My problem is: given a set of unevenly spaced (x,y,z,e) points, how can I interpolate e in function of the spatial distance between points? The interpolation would need not to be exact, since I am recalculating e on points where I already have it. Also, I am looking for something cleaner than inverse distance or likewise stuff. Splines would be nice, for example.
From what I have read, the splev function of the scipy.interpolate package seems to do the trick, but I cannot understand how it works or what I am supposed to give it as arguments.
I someone could either explain how this is supposed to work, or point me to another method, it would be great.
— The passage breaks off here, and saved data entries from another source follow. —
(** ** The formatted 50-block disk with one file on it *)

Definition demo_base : list Z := bytes_of_string "A".
Definition demo_ext : list Z := bytes_of_string "TXT".
Definition demo_path : list Z := bytes_of_string "A.TXT".
Definition demo_created : MemoryBlockDevice.MemoryBlockDevice :=
  snd (create_file demo_fs demo_path (snd demo_volume)).

Lemma demo_parts : valid_parts demo_base demo_ext.
Proof.
  split; [| |done| | |done].
  all: try (split_and!; [by vm_compute|done|]). all: cbn; try (intros Hin; set_solver); set_solver by lia.
Qed.

Lemma demo_root_blank so : 0 <= so < dir_sectors demo_fs 0 ->
  idx (disk (snd demo_volume)) (dir_start demo_fs 0 + so) = Some (vec 0 SECTOR_SIZE).
Proof.
  intros Hso. change (0 <= so < 32) in Hso. change (dir_start demo_fs 0) with 3.
  destruct demo_formatted as (_ & _ & ->). rewrite <- demo_disk_len.
  rewrite idx_format_disk by (rewrite ?demo_disk_len; lia). rewrite demo_disk_len.
  change (format_spf 50) with 1. cbn zeta. rewrite !decide_False by lia. by rewrite decide_True by lia.
Qed.

(** The first slot and the first cluster are free. *)
Lemma demo_free_slot : free_slot demo_fs (disk (snd demo_volume)) 0 = Some 0.
Proof.
  apply find_range_first; [done| |lia]. unfold reusable.
  by rewrite (blank_slot_free demo_fs _ 0 demo_root_blank).
Qed.

Lemma demo_free_cluster : free_cluster demo_fs (disk (snd demo_volume)) = Some 2.
Proof.
  apply find_range_first; [done| |lia]. destruct demo_formatted as (_ & _ & ->).
  pose proof (formatted_free (disk demo_disk)) as Hf. rewrite demo_disk_len in Hf.
  by rewrite Hf by (change (format_spf 50) with 1; lia).
Qed.

Lemma create_file_ok_witness :
  exists d', create_file demo_fs demo_path (snd demo_volume) = (Ok tt, d') /\
    fst (find_entry demo_fs demo_path d') = Ok (new_file demo_base demo_ext 2, slot_pos demo_fs 0 0).
Proof.
  destruct demo_mounted as (_ & Hd & Hv & _).
  destruct (create_file_ok demo_fs (snd demo_volume) demo_path [] demo_base demo_ext 0 2 0)
    as (d' & E & _ & _ & _ & _ & Hf & _).
  - exact Hd.
  - exact Hv.
  - reflexivity.
  - apply demo_parts.
  - reflexivity.
  - reflexivity.
  - apply blank_tidy, demo_root_blank.
  - apply blank_lookup, demo_root_blank.
  - exact demo_free_cluster.
  - exact demo_free_slot.
  - exists d'. split; [exact E|exact Hf].
Defined.

(** The state after creating the file. *)
Lemma demo_created_ok :
  create_file demo_fs demo_path (snd demo_volume) = (Ok tt, demo_created) /\
  dev_ok demo_created /\ vol_ok demo_fs (disk demo_created) /\
  dir_unique demo_fs (disk demo_created) 0 /\
  walk demo_fs (disk demo_created) 0 (components demo_path) =
    Ok (new_file demo_base demo_ext 2, slot_pos demo_fs 0 0) /\
  vol_get demo_fs (disk demo_created) 2 = 0xFFFF.
Proof.
  destruct demo_mounted as (_ & Hd & Hv & _).
  destruct (create_file_spec demo_fs (snd demo_volume) demo_path [] demo_base demo_ext 0 2 0
    Hd Hv eq_refl demo_parts eq_refl eq_refl (blank_tidy _ _ _ demo_root_blank)
    (blank_lookup _ _ _ demo_root_blank _) demo_free_cluster demo_free_slot)
    as (d' & E & Hd' & Hv' & _ & Hu & Hw & _ & Hg & _).
  assert (demo_created = d') as -> by (unfold demo_created; by rewrite E).
  split_and!; [exact E|exact Hd'|exact Hv'|apply Hu, blank_unique, demo_root_blank|exact Hw|exact Hg].
Qed.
If I understood your question correctly, you have a point x,y,z in space, and you would like to calculate the error by interpolating from the known stations. You also suggest that the validity of an error reading depends on the distance from the point where the error is known.
So, for a point x,y,z you can calculate its distance from each of the known receiving stations. Then you have some weight function calculated from each of these distances. Finally, you take a weighted average by the weight functions (or possibly do some other trickery to eliminate outliers).
How about this:
# known station coordinates (number of rows matching number of stations)
coords = array([
(x1, y1, z1),
(x2, y2, z2),
... ])
# respective error values (number of items matching number of stations)
err_values = array([
e1,
e2),
... ])
# p is a three-element array representing our coordinates
# distances will contain the spatial euclidian distances to the stations
distances = numpy.linalg.norm(coords - p[None,:], axis=1)
# get the weights somehow
weights = my_weight_function(distances)
# return the weighted average
return numpy.average(err_values, weights=weights)
There is one more trick which might be useful especially in this case. The last statement could be replaced by:
return numpy.sum(err_values * weights) / (eps + numpy.sum(weights))
Basically a weighted sum, but a small number eps
added to the denominator. The point here is that as we talk about an error, it should be zero very far away from the known points. Otherwise we would often have an average of the known errors as the error on the other side of the globe, which is not reasonable. The only reasonable assumption is that the error is zero far away. It is not, but we do not know any better, and thus zero is the best guess.
If I understood your problem in a wrong way, let me know. (If you are thinking of the interpolation problem as a way to increase accuracy on the surface of the earth, you actually have a 2d problem on the surface of the globe, not a real 3D problem.)